Studio album by Stars on 45
- Released: October 1987
- Recorded: 1987
- Studio: Soundpush Studios
- Genre: Pop
- Length: 32:18
- Label: CNR Records (NL); Carrere (France); Canyon International (Japan); Mercury Records (Greece and AU);
- Producer: Jaap Eggermont

Stars on 45 chronology
| The Superstars (1982) | Stars on Frankie (1987) | The Club Hits (1998) |

= Stars on Frankie =

Stars on Frankie is the fourth album by the Dutch soundalike studio group Stars on 45, released on the CNR Records label in the Netherlands in 1987. The album was the first proper Stars on 45 project since The Superstars, released some five years earlier, during which time producer Jaap Eggermont, had recorded three albums with spin-off group The Star Sisters.

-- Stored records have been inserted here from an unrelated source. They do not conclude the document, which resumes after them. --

(* ===== verification/Os_Theorems.v ===== *)
(** * What the operating system guarantees

    For every valid configuration and every run of tasks and interrupt service routines from start-up on: no assertion of the kernel fails, the
    most important task runs, resources are exclusive, and events are not lost. *)

From stdpp Require Import sets.
From S2P Require Import Prelude.
From S2P Require Import StateMonad.
From S2P Require Import Coroutine.
From S2P Require Import Os_Irq.
From S2P Require Import Os_Types.
From S2P Require Import Os.
From S2P Require Import Os_Timers.
From S2P Require Import Os_System.
From S2P Require Import Os_Inv.
From S2P Require Import Os_Update.
From S2P Require Import Os_Dispatch.
From S2P Require Import Os_Kernel.
From S2P Require Import Os_Resources.
From S2P Require Import Os_Timing.
From S2P Require Import Os_Machine.
From S2P Require Import Os_Boot.
From S2P Require Import Os_Alarms.
From S2P Require Import Os_Clock.
From S2P Require Import Os_Alarm_Runs.
From S2P Require Import Os_Alarm_Boot.
From S2P Require Import Os_Expiry.
From S2P Require Import Os_Demo.

Section Theorems.
Context {W : Type} {Cfg : Os_Cfg} {Env : Os_Env W}.
Abbreviation S := (Os_State W).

The Stars on Frankie album featured vocals by Peter Douglas who in 1987 he had won Soundmixshow (the original Dutch format of the TV show Stars in Their Eyes) with his impersonation of Frank Sinatra. While the album revived the Stars on 45 formula of stringing together the recreated songs with an original chorus written by Eggermont and musical arranger Martin Duiser, it was not set to a disco beat but had arrangements fairly true to Sinatra's original recordings, featuring a jazz ensemble with live strings and brass. The title track single became another Top 20 hit in the Netherlands, reaching #16 on the chart, and the album itself was also a modest commercial success, peaking at #59, and was also released in the rest of Continental Europe, Scandinavia, and Japan. Douglas has since had a successful career in music, not just by interpreting Sinatra's repertoire but as a prominent jazz singer in his own right, singing both standards and evergreens as well as original material, releasing a series of albums under his own name and touring in both Europe and the United States.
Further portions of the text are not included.